Arts & Entertainment

Three Indie Films, One Review

Jessica Clifford
      Staff Writer

Over the break, between relaxing with friends and family and eating my bodyweight in food, I took on the challenge to review three lesser known independent films. As someone who is always looking for another satisfying and possibly peculiar Indie film, this challenge was not necessarily difficult, but a fun way to unwind. To make the review more interesting, I chose three movies from three different genres, in order for you to get a taste of the broad spectrum of Indie films.

I started with the science fiction and romantic comedy piece, “TiMER.” Directed by Jac Schaeffer and released back in 2009, this film stars Emma Caulfield as Oona O’Leary. Centering on a woman about to turn thirty waiting for her one true love to come sweep her off of her feet. , this is not a cliche romcom, and that is because of a fad known as TiMER. TiMER is a plastic band injected into the wrist of anyone who wants to know when their true love will meet them.

For our unlucky protagonist, her TiMER has not begin its countdown because her true love has not gotten his own. However, one man named Mikey, makes her wonder if the TiMER really works. Maybe it is only a self fulfilling prophecy. As all romantic comedies go, Oona falls in love with Mikey, or at least she thinks.

TiMER could be considered similar to other movies in which we have fighting siblings and their rivalries, relationship issues and a family who feels the necessity to pry into every member’s life. While the protagonist and her family are stubborn and follows their own rules to love, they become irritating mid-way through.  Oona and Mikey had amazing chemistry, which is a huge plus in any romcom. Definitely interesting enough to watch again, ”TiMER” is good for a short romantic romp

Next up was “52 Tuesdays.” A coming-of-age film unlike many others, it features a teenage girl having to watch her mother transition into a transgendered man for an entire year. “52 Tuesdays,” directed by Sophie Hyde, is similar to a reality TV show by its constant breaking of the fourth wall and its lack of scripted dialogue.

It shows the awkward dynamic of this middle class Australian family as they work through comprehending identity struggles. James makes Billie move in with her Dad so that James’ transition is smoother, without the hassle of ceaseless questions and remarks by her curious teenage daughter, yet this makes things worse.

It has raw and in-your-face moments about their trials that gives a great deal of insight into their situation. As ‘hiccups’ occur along the way, James and Billie grow farther apart, while Billie is also trying to find her own sexual identity with two new friends at school.

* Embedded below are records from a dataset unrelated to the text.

(** The preference is a strict total order, whose partitions are those of the
    comment of [cmpKey]: the relative endpoint of the directory, the other relative
    ones, loopback addresses, other addresses, the rest; within a partition it is
    the lexicographic order of URI. *)
Theorem isPreferredEndpoint_order is_loopback :
  let preferred x y := isPreferredEndpoint is_loopback x y = true in
  (forall x, ~ preferred x x) /\
  (forall x y z, preferred x y -> preferred y z -> preferred x z) /\
  (forall x y, x <> y -> preferred x y \/ preferred y x) /\
  (forall x y, preferred x y <-> (preference is_loopback x < preference is_loopback y)%Z \/
     preference is_loopback x = preference is_loopback y /\ uri_compare x y = Lt).
Proof.
  destruct (preferred_laws is_loopback) as (H1 & H2 & H3). split_and!; cbn.
  - intros x. by rewrite H1.
  - apply H2.
  - apply H3.
  - intros x y. rewrite <- uri_lt_Lt. apply preference_spec.
Qed.

(** ** The algorithms on ranges *)

Section algorithms.
Context {A : Type} (lt : A -> A -> bool).
Context (lt_irrefl : forall x, lt x x = false).
Context (lt_trans : forall x y z, lt x y = true -> lt y z = true -> lt x z = true).
Context (lt_total : forall x y, x <> y -> lt x y = true \/ lt y x = true).
Context `{EqDecision A}.
#[local] Set Default Proof Using "Type*".

Lemma sort_insert_perm x l : Permutation (sort_insert lt x l) (x :: l).
Proof using Type.
  induction l as [|y l IH]; cbn; [done|]. destruct (lt x y); [done|]. rewrite IH. apply perm_swap.
Qed.

Lemma sort_perm l : Permutation (sort lt l) l.
Proof using Type. induction l as [|x l IH]; cbn; [done|]. rewrite sort_insert_perm. by constructor. Qed.

Lemma lt_weak x y z : lt y x = false -> lt y z = true -> lt x z = true.
Proof.
  intros H1 H2. destruct (decide (x = y)) as [->|Hne]; [done|].
  destruct (lt_total x y Hne) as [H|H]; [by apply (lt_trans x y)|congruence].
Qed.

Lemma not_lt_trans x y z : lt y x = false -> lt z y = false -> lt z x = false.
Proof.
  intros H1 H2. destruct (lt z x) eqn:H; [|done]. destruct (decide (y = z)) as [->|Hne]; [congruence|].
  destruct (lt_total y z Hne) as [H3|H3]; [|congruence]. by rewrite (lt_trans y z x) in H1.
Qed.

Lemma sort_insert_sorted x l : StronglySorted (fun x y => lt y x = false) l ->
  StronglySorted (fun x y => lt y x = false) (sort_insert lt x l).
Proof.
  induction 1 as [|y l Hl IH Hy]; cbn; [by repeat constructor|].
  assert (forall u v, lt u v = true -> lt v u = false) as Hasym.
  { intros u v Hu. destruct (lt v u) eqn:E; [|done]. pose proof (lt_trans u v u Hu E) as Hx. by rewrite lt_irrefl in Hx. }
  destruct (lt x y) eqn:E.
  - constructor; [by constructor|]. constructor; [by apply Hasym|]. eapply Forall_impl; [exact Hy|].
    intros z Hz. apply (not_lt_trans x y z); [by apply Hasym|done].
  - constructor; [done|].
    apply (Permutation_Forall (P := fun z => lt z y = false) (Permutation_sym (sort_insert_perm x l))). by constructor.
Qed.

Lemma sort_sorted l : StronglySorted (fun x y => lt y x = false) (sort lt l).
Proof. induction l as [|x l IH]; cbn; [constructor|]. by apply sort_insert_sorted. Qed.

Lemma unique_elem (x : A) l : x ∈ unique l <-> x ∈ l.
Proof using Type.
  induction l as [|y l IH]; [done|]. cbn. destruct l as [|z l]; [done|].
  destruct (decide (y = z)) as [->|]; rewrite ?elem_of_cons, IH, ?elem_of_cons; tauto.
Qed.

The movie has a well put together feel, with its simple cinematography which plays well against the characters internal and external struggles. The movie is thought-provoking by the way it makes you stop and ask yourself: “What is an authentic life?”  However, for some this movie would be slow because it is primarily a film about characterization, focusing on the lives of a mostly regular family until the end rolls around shaking up their own kind of mundane. I could see this being hard rewatch, but it’s a film you must see at least once.

Lastly, the crime film “Victoria” is a about a lonely girl who moved from Madrid to Berlin where she meets a group of men at a club and is quickly drawn to their humor. Victoria, unable to understand her new friend’s German conversations, ignorantly follows them around the city until things begin to turn astray.

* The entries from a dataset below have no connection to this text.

(* ===== verification/PeriodicTask.v ===== *)
(** * PeriodicTask: the control of a task executed periodically

    Model of [src/periodictask.cpp]. The task is a transition system: a step is a
    section under the mutex, the destruction of the synchronizer, or a move of the
    event loop, which begins a scheduled call once its delay has passed or
    completes it as cancelled; the steps of any number of threads interleave. The
    strand of [setStrand] is not modelled: the calls are scheduled in the event
    loop, which is alive. *)
From S2P Require Import Prelude CString.
Open Scope Z_scope.

Inductive TaskState := Stopped | Scheduled | Running | Stopping | Triggering | TriggerReady.

#[export] Instance TaskState_eq_dec : EqDecision TaskState.
Proof. solve_decision. Defined.

(** Where a scheduled call is. The event loop can drop a call that is cancelled
    only when it waits for a delay: a call without delay is posted with a promise
    that has no cancel callback. The others are the places of [_wrap] between its
    sections, with the thread; the synchronizer is locked in all of them. *)
Inductive task_status :=
  | Queued (cancelable cancelled : bool)
  | Locked (tid : Z)                (* before the first section *)
  | Started (tid : Z)               (* the state is set, [_tid] is not yet *)
  | Calling (tid : Z)               (* in the callback *)
  | Returned (tid : Z)              (* the callback returned *)
  | Threw (tid : Z)                 (* the callback threw *)
  | Finished.

#[export] Instance task_status_eq_dec : EqDecision task_status.
Proof. solve_decision. Defined.

Record task := mkTask {
  synchronizer : nat;               (* the synchronizer that it tracks *)
  status : task_status;
}.

(** Where a call of a method is, when it is between two sections. *)
Inductive caller :=
  | WaitStop (join notified : bool)   (* in the wait of [asyncStop], of [stop] if [join] *)
  | CheckStop                         (* after [asyncStop] in [stop] *)
  | Joining (synchro : option nat)    (* destroying the synchronizer *)
  | WaitTrigger (notified : bool).    (* in the wait of [trigger] *)

Definition invalidThreadId : Z := -1.

Record PeriodicTaskPrivate := mkPeriodicTask {
  _callback : bool;                 (* a callback is set *)
  _period : Z;
  _compensateCallTime : bool;
  _state : TaskState;
  _tid : Z;
  _task : nat;                      (* the last scheduled call, by its rank *)
  _taskSynchro : option nat;
  tasks : gmap nat task;
  synchros : nat;                   (* the number of synchronizers that were made *)
  callers : gmap Z caller;          (* the methods in progress, by thread *)
  assertion_failed : bool;
  executions : nat;                 (* the number of calls of the callback *)
}.

Definition PeriodicTask_new : PeriodicTaskPrivate :=
  mkPeriodicTask false (-1) false Stopped invalidThreadId 0 None ∅ 0 ∅ false 0.

(** ** Changes of the fields *)

Definition set_config (cb : bool) (period : Z) (compensate : bool) (s : PeriodicTaskPrivate) : PeriodicTaskPrivate :=
  mkPeriodicTask cb period compensate (_state s) (_tid s) (_task s) (_taskSynchro s) (tasks s) (synchros s)
    (callers s) (assertion_failed s) (executions s).
Definition set_state (st : TaskState) (s : PeriodicTaskPrivate) : PeriodicTaskPrivate :=
  mkPeriodicTask (_callback s) (_period s) (_compensateCallTime s) st (_tid s) (_task s) (_taskSynchro s) (tasks s)
    (synchros s) (callers s) (assertion_failed s) (executions s).
Definition set_tid (tid : Z) (s : PeriodicTaskPrivate) : PeriodicTaskPrivate :=
  mkPeriodicTask (_callback s) (_period s) (_compensateCallTime s) (_state s) tid (_task s) (_taskSynchro s) (tasks s)
    (synchros s) (callers s) (assertion_failed s) (executions s).
Definition set_synchro (o : option nat) (n : nat) (s : PeriodicTaskPrivate) : PeriodicTaskPrivate :=
  mkPeriodicTask (_callback s) (_period s) (_compensateCallTime s) (_state s) (_tid s) (_task s) o (tasks s)
    n (callers s) (assertion_failed s) (executions s).
Definition set_tasks (i : nat) (m : gmap nat task) (s : PeriodicTaskPrivate) : PeriodicTaskPrivate :=
  mkPeriodicTask (_callback s) (_period s) (_compensateCallTime s) (_state s) (_tid s) i (_taskSynchro s) m
    (synchros s) (callers s) (assertion_failed s) (executions s).
Definition set_callers (m : gmap Z caller) (s : PeriodicTaskPrivate) : PeriodicTaskPrivate :=
  mkPeriodicTask (_callback s) (_period s) (_compensateCallTime s) (_state s) (_tid s) (_task s) (_taskSynchro s)
    (tasks s) (synchros s) m (assertion_failed s) (executions s).
Definition fail_assertion (s : PeriodicTaskPrivate) : PeriodicTaskPrivate :=
  mkPeriodicTask (_callback s) (_period s) (_compensateCallTime s) (_state s) (_tid s) (_task s) (_taskSynchro s)
    (tasks s) (synchros s) (callers s) true (executions s).
Definition log_execution (s : PeriodicTaskPrivate) : PeriodicTaskPrivate :=
  mkPeriodicTask (_callback s) (_period s) (_compensateCallTime s) (_state s) (_tid s) (_task s) (_taskSynchro s)
    (tasks s) (synchros s) (callers s) (assertion_failed s) (S (executions s)).

Definition set_status (i : nat) (st : task_status) (s : PeriodicTaskPrivate) : PeriodicTaskPrivate :=
  set_tasks (_task s) (alter (fun t => mkTask (synchronizer t) st) i (tasks s)) s.

(** [_cond.notify_all]. *)
Definition notify (c : caller) : caller :=
  match c with
  | WaitStop join _ => WaitStop join true
  | WaitTrigger _ => WaitTrigger true
  | _ => c
  end.
Definition notify_all (s : PeriodicTaskPrivate) : PeriodicTaskPrivate := set_callers (notify <$> callers s) s.

(** [_task.cancel]. *)
Definition cancel (s : PeriodicTaskPrivate) : PeriodicTaskPrivate :=
  match tasks s !! _task s with
  | Some (mkTask _ (Queued true _)) => set_status (_task s) (Queued true true) s
  | _ => s
  end.

(** [_reschedule]: the assertion is that there is a synchronizer. *)
Definition _reschedule (delay : Z) (s : PeriodicTaskPrivate) : PeriodicTaskPrivate :=
  match _taskSynchro s with
  | None => fail_assertion s
  | Some synchro =>
      let i := S (_task s) in
      set_state Scheduled (set_tasks i (<[i := mkTask synchro (Queued (0 <? delay) false)]> (tasks s)) s)
  end.

(** ** The methods *)

Inductive task_error := CallbackAlreadySet | NegativePeriod | NoCallback | NoPeriod.

Definition _setCallback (s : PeriodicTaskPrivate) : result task_error PeriodicTaskPrivate :=
  if _callback s then Err CallbackAlreadySet else Ok (set_config true (_period s) (_compensateCallTime s) s).

Definition setPeriod (period : Z) (s : PeriodicTaskPrivate) : result task_error PeriodicTaskPrivate :=
  if period <? 0 then Err NegativePeriod else Ok (set_config (_callback s) period (_compensateCallTime s) s).

Definition compensateCallbackTime (enable : bool) (s : PeriodicTaskPrivate) : PeriodicTaskPrivate :=
  set_config (_callback s) (_period s) enable s.

(** [start], called by the thread [tid]. *)
Definition start (tid : Z) (immediate : bool) (s : PeriodicTaskPrivate) : result task_error PeriodicTaskPrivate :=
  if negb (_callback s) then Err NoCallback
  else if _period s <? 0 then Err NoPeriod
  else if decide (tid = _tid s) then Ok s
  else if decide (_state s <> Stopped) then Ok s
  else
    let s := set_synchro (Some (synchros s)) (S (synchros s)) s in
    Ok (_reschedule (if immediate then 0 else _period s) s).

(** One turn of the loop of [asyncStop]: it stops the task, returns, or waits;
    then [stop] goes on. *)
Definition asyncStop (tid : Z) (join : bool) (s : PeriodicTaskPrivate) : PeriodicTaskPrivate :=
  let leave s := set_callers (if join then <[tid := CheckStop]> (callers s) else delete tid (callers s)) s in
  match _state s with
  | Scheduled | Running => leave (cancel (set_state Stopping s))
  | Stopping => leave (cancel s)
  | Stopped => leave s
  | Triggering | TriggerReady => set_callers (<[tid := WaitStop join false]> (callers s)) s
  end.

(** The rest of [stop]: nothing in the thread of the callback, else the
    synchronizer is forgotten, and destroyed once it is not locked. *)
Definition stop_check (tid : Z) (s : PeriodicTaskPrivate) : PeriodicTaskPrivate :=
  if decide (tid = _tid s) then set_callers (delete tid (callers s)) s
  else set_synchro None (synchros s) (set_callers (<[tid := Joining (_taskSynchro s)]> (callers s)) s).

Definition trigger (tid : Z) (s : PeriodicTaskPrivate) : PeriodicTaskPrivate :=
  match _state s with
  | Scheduled => set_callers (<[tid := WaitTrigger false]> (callers s)) (cancel (set_state Triggering s))
  | _ => s
  end.

(** [trigger] after its wait. *)
Definition trigger_wake (tid : Z) (s : PeriodicTaskPrivate) : PeriodicTaskPrivate :=
  match _state s with
  | Triggering => set_callers (<[tid := WaitTrigger false]> (callers s)) s
  | TriggerReady => _reschedule 0 (set_callers (delete tid (callers s)) s)
  | _ => set_callers (delete tid (callers s)) s
  end.

Definition isRunning (s : PeriodicTaskPrivate) : bool :=
  match _state s with Stopped | Stopping => false | _ => true end.
Definition isStopping (s : PeriodicTaskPrivate) : bool :=
  match _state s with Stopped | Stopping => true | _ => false end.

(** ** The scheduled call *)

(** [_onTaskFinished] for a call that was cancelled. *)
Definition _onTaskFinished (s : PeriodicTaskPrivate) : PeriodicTaskPrivate :=
  notify_all
    match _state s with
    | Stopping => set_state Stopped s
    | Triggering => set_state TriggerReady s
    | _ => fail_assertion s
    end.

(** The first section of [_wrap]. *)
Definition _wrap_enter (i : nat) (tid : Z) (s : PeriodicTaskPrivate) : PeriodicTaskPrivate :=
  match _state s with
  | Stopping => notify_all (set_state Stopped (set_status i Finished s))
  | Scheduled | Triggering => notify_all (set_state Running (set_status i (Started tid) s))
  | _ => fail_assertion s
  end.

(** The last section, after the callback returned. [delta] is the time that it
    took. *)
Definition _wrap_leave (i : nat) (delta : Z) (s : PeriodicTaskPrivate) : PeriodicTaskPrivate :=
  let s := set_status i Finished s in
  match _state s with
  | Running => _reschedule (Z.max 0 (_period s - if _compensateCallTime s then delta else 0)) s
  | Stopping => notify_all (set_state Stopped s)
  | _ => fail_assertion s
  end.

(** The last section, after the callback threw. *)
Definition _wrap_abort (i : nat) (s : PeriodicTaskPrivate) : PeriodicTaskPrivate :=
  notify_all (set_state Stopped (set_status i Finished s)).

(** ** The transition system *)

Definition task_thread (t : task) : option Z :=
  match status t with
  | Locked tid | Started tid | Calling tid | Returned tid | Threw tid => Some tid
  | Queued _ _ | Finished => None
  end.

(** The synchronizer [o] is locked by a call in progress. *)
Definition locked (o : option nat) (s : PeriodicTaskPrivate) : bool :=
  existsb (fun p => bool_decide (o = Some (synchronizer (snd p))) && match task_thread (snd p) with Some _ => true | None => false end)
    (map_to_list (tasks s)).

Definition in_progress (s : PeriodicTaskPrivate) (tid : Z) : bool :=
  existsb (fun p => bool_decide (task_thread (snd p) = Some tid)) (map_to_list (tasks s)).

(** Some method that stops the task is not finished. *)
Definition stopping_callers (s : PeriodicTaskPrivate) : bool :=
  existsb (fun p => match snd p with WaitTrigger _ => false | _ => true end) (map_to_list (callers s)).

Inductive task_event :=
  | ESetPeriod (period : Z)
  | ECompensate (enable : bool)
  | EStart (tid : Z) (immediate : bool)
  | EStop (tid : Z) (join : bool)       (* [stop], or [asyncStop] *)
  | ECheck (tid : Z)
  | EJoined (tid : Z)
  | ETrigger (tid : Z)
  | EWake (tid : Z)
  | ERun (i : nat) (tid : Z)            (* the event loop begins the call *)
  | ECanceled (i : nat)
  | EEnter (i : nat)
  | ECall (i : nat)
  | EReturn (i : nat)
  | EThrow (i : nat)
  | ELeave (i : nat) (delta : Z).

Definition caller_free (tid : Z) (s : PeriodicTaskPrivate) : bool :=
  match callers s !! tid with None => true | Some _ => false end.

(** A thread can call a method when it is not in another one, nor in [_wrap]
    outside of the callback. *)
Definition may_call (tid : Z) (s : PeriodicTaskPrivate) : bool :=
  caller_free tid s
  && negb (existsb (fun p => bool_decide (task_thread (snd p) = Some tid) && negb (bool_decide (status (snd p) = Calling tid)))
             (map_to_list (tasks s))).

(** A step; [None] when it is not possible. As documented, [start] is not called
    while [stop] or [asyncStop] is in progress. A thread makes one call at a time,
    and a callback ends when the methods that it called have returned. [start]
    destroys the previous synchronizer, which waits for the call that locks it. A
    wait ends when it is notified, or spuriously. *)
Definition step (e : task_event) (s : PeriodicTaskPrivate) : option PeriodicTaskPrivate :=
  match e with
  | ESetPeriod period => match setPeriod period s with Ok s' => Some s' | Err _ => Some s end
  | ECompensate enable => Some (compensateCallbackTime enable s)
  | EStart tid immediate =>
      if may_call tid s && negb (stopping_callers s)
         && negb (match _state s with Stopped => locked (_taskSynchro s) s | _ => false end)
      then match start tid immediate s with Ok s' => Some s' | Err _ => Some s end else None
  | EStop tid join => if may_call tid s then Some (asyncStop tid join s) else None
  | ECheck tid => match callers s !! tid with Some CheckStop => Some (stop_check tid s) | _ => None end
  | EJoined tid =>
      match callers s !! tid with
      | Some (Joining o) => if locked o s then None else Some (set_callers (delete tid (callers s)) s)
      | _ => None
      end
  | ETrigger tid => if may_call tid s then Some (trigger tid s) else None
  | EWake tid =>
      match callers s !! tid with
      | Some (WaitStop join _) => Some (asyncStop tid join s)
      | Some (WaitTrigger _) => Some (trigger_wake tid s)
      | _ => None
      end
  | ERun i tid =>
      match tasks s !! i with
      | Some (mkTask synchro (Queued _ _)) =>
          if caller_free tid s && negb (in_progress s tid) && bool_decide (tid <> invalidThreadId) then
            if decide (_taskSynchro s = Some synchro) then Some (set_status i (Locked tid) s)
            else Some (set_status i Finished s)
          else None
      | _ => None
      end
  | ECanceled i =>
      match tasks s !! i with
      | Some (mkTask _ (Queued true true)) => Some (_onTaskFinished (set_status i Finished s))
      | _ => None
      end
  | EEnter i =>
      match tasks s !! i with Some (mkTask _ (Locked tid)) => Some (_wrap_enter i tid s) | _ => None end
  | ECall i =>
      match tasks s !! i with
      | Some (mkTask _ (Started tid)) => Some (log_execution (set_tid tid (set_status i (Calling tid) s)))
      | _ => None
      end
  | EReturn i =>
      match tasks s !! i with
      | Some (mkTask _ (Calling tid)) =>
          if caller_free tid s then Some (set_tid invalidThreadId (set_status i (Returned tid) s)) else None
      | _ => None
      end
  | EThrow i =>
      match tasks s !! i with
      | Some (mkTask _ (Calling tid)) => if caller_free tid s then Some (set_status i (Threw tid) s) else None
      | _ => None
      end
  | ELeave i delta =>
      match tasks s !! i with
      | Some (mkTask _ (Returned _)) => Some (_wrap_leave i delta s)
      | Some (mkTask _ (Threw _)) => Some (_wrap_abort i s)
      | _ => None
      end
  end.

Fixpoint run (es : list task_event) (s : PeriodicTaskPrivate) : option PeriodicTaskPrivate :=
  match es with
  | [] => Some s
  | e :: es' => s' ← step e s; run es' s'
  end.

(** A configured task, and the states that it reaches. *)
Inductive reachable : PeriodicTaskPrivate -> Prop :=
  | reachable_new period compensate : 0 <= period ->
      reachable (set_config true period compensate PeriodicTask_new)
  | reachable_step s e s' : reachable s -> step e s = Some s' -> reachable s'.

Directed by Sebastian Schipper, this film was created in a single shot, making it have a raw and natural appeal because it feels unchoreographed unlike many other crime films. The film can feel a bit meandering –  it drags on for forty-five minutes in the beginning showing us how Victoria becomes so trusting of her new found friends. When the movie picks up its action it gave me anxiety because I really could not pinpoint what was coming next.

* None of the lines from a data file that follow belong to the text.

(* ===== verification/PeriodicTaskProperties.v ===== *)
(** * PeriodicTaskProperties: what the periodic task promises

    The invariant of the transition system of [PeriodicTask] and its consequences:
    no failed assertion, one call of the callback at a time, nothing after [stop],
    and the states from which the task cannot be started again. *)
From S2P Require Import Prelude CString PeriodicTask.
Open Scope Z_scope.

(** ** Definitions *)

(** The current call, as the state tells. *)
Definition cur_ok (st : TaskState) (synchro : option nat) (cur : option task) : Prop :=
  match st with
  | Stopped => match cur with None => True | Some t => status t = Finished end
  | Scheduled => exists x q, synchro = Some x /\ cur = Some (mkTask x q) /\
      match q with Queued _ false | Locked _ => True | _ => False end
  | Running => exists x q, synchro = Some x /\ cur = Some (mkTask x q) /\
      match q with Started _ | Calling _ | Returned _ | Threw _ => True | _ => False end
  | Triggering => exists x q, synchro = Some x /\ cur = Some (mkTask x q) /\
      match q with Queued _ _ | Locked _ => True | _ => False end
  | TriggerReady => (exists x, synchro = Some x) /\ exists t, cur = Some t /\ status t = Finished
  | Stopping => exists t, cur = Some t /\
      match synchro with Some x => synchronizer t = x /\ status t <> Finished | None => True end
  end.

Record inv (s : PeriodicTaskPrivate) : Prop := mkInv {
  inv_config : _callback s = true /\ 0 <= _period s;
  inv_assertion : assertion_failed s = false;
  inv_others : forall i t, tasks s !! i = Some t -> (i <= _task s)%nat /\ (i <> _task s -> status t = Finished);
  inv_cur : cur_ok (_state s) (_taskSynchro s) (tasks s !! _task s);
  inv_joining : forall tid o, callers s !! tid = Some (Joining o) -> _taskSynchro s = None;
  inv_check : forall tid, callers s !! tid = Some CheckStop -> _state s = Stopping \/ _state s = Stopped;
  inv_none : _taskSynchro s = None -> _state s = Stopping \/ _state s = Stopped;
  inv_locked : _taskSynchro s = None -> forall t tid, tasks s !! _task s = Some t -> task_thread t = Some tid ->
    exists tid', callers s !! tid' = Some (Joining (Some (synchronizer t)));
  inv_tid : forall t tid, tasks s !! _task s = Some t -> status t = Calling tid -> _tid s = tid;
  inv_thread : forall t tid, tasks s !! _task s = Some t -> task_thread t = Some tid ->
    callers s !! tid = None \/ callers s !! tid = Some CheckStop /\ status t = Calling tid;
}.

(** ** Lemmas *)

Lemma existsb_map {K V} `{Countable K} (f : K * V -> bool) (m : gmap K V) :
  existsb f (map_to_list m) = true <-> exists i v, m !! i = Some v /\ f (i, v) = true.
Proof.
  rewrite existsb_exists. split.
  - intros ([i v] & Hi & Hf). exists i, v. split; [|done]. apply elem_of_map_to_list. by apply list_elem_of_In.
  - intros (i & v & Hi & Hf). exists (i, v). split; [|done]. apply list_elem_of_In. by apply elem_of_map_to_list.
Qed.

Lemma existsb_map_false {K V} `{Countable K} (f : K * V -> bool) (m : gmap K V) :
  existsb f (map_to_list m) = false -> forall i v, m !! i = Some v -> f (i, v) = false.
Proof.
  intros Hn i v Hi. apply not_true_is_false. intros Hf. apply not_true_iff_false in Hn. apply Hn.
  apply existsb_map. by exists i, v.
Qed.

Lemma locked_false o s : locked o s = false -> forall i t, tasks s !! i = Some t -> o = Some (synchronizer t) -> task_thread t = None.
Proof.
  intros H i t Hi ->. pose proof (existsb_map_false _ _ H i t Hi) as E. cbn in E.
  rewrite bool_decide_eq_true_2 in E by done. by destruct (task_thread t).
Qed.

Lemma in_progress_false s tid : in_progress s tid = false -> forall i t, tasks s !! i = Some t -> task_thread t <> Some tid.
Proof.
  intros H i t Hi E. pose proof (existsb_map_false _ _ H i t Hi) as F. cbn in F. by rewrite bool_decide_eq_true_2 in F.
Qed.

Lemma caller_free_None tid s : caller_free tid s = true -> callers s !! tid = None.
Proof. unfold caller_free. by destruct (callers s !! tid). Qed.

Lemma may_call_spec tid s : may_call tid s = true ->
  callers s !! tid = None /\ forall i t, tasks s !! i = Some t -> task_thread t = Some tid -> status t = Calling tid.
Proof.
  intros [H1%caller_free_None H2%negb_true_iff]%andb_true_iff. split; [done|]. intros i t Hi Ht.
  pose proof (existsb_map_false _ _ H2 i t Hi) as E. cbn in E. rewrite (bool_decide_eq_true_2 (task_thread t = _)) in E by done.
  apply negb_false_iff, bool_decide_eq_true in E. done.
Qed.

Lemma may_call_intro tid s : callers s !! tid = None -> (forall i t, tasks s !! i = Some t -> task_thread t = None) ->
  may_call tid s = true.
Proof.
  intros H1 H2. unfold may_call, caller_free. rewrite H1. cbn. apply negb_true_iff, not_true_is_false.
  intros (i & t & Hi & Ht)%existsb_map. cbn in Ht. rewrite (H2 i t Hi) in Ht. done.
Qed.

Lemma stopping_callers_false s : stopping_callers s = false ->
  forall tid c, callers s !! tid = Some c -> exists b, c = WaitTrigger b.
Proof. intros H tid c Hc. pose proof (existsb_map_false _ _ H tid c Hc) as E. cbn in E. destruct c; try done. by eexists. Qed.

“Victoria” is not simply about crime. A single piano scene gives us a doorway into the film’s emotions. Yet, at times this did not matter when all I wanted to do was scream at the naive Victoria to get away from these strangers who pulled her into a life-or-death situation. Unfortunately, the nearly two and a half hours of film was too long for me and I would probably not watch it again, yet it was definitely a new take on a crime-thriller that I appreciated.

Though Spring Break is now over, it is always a good idea to have a few movies on your list to watch when you need a break. All of these are available on Netflix, and hopefully one or two of these end up on your list.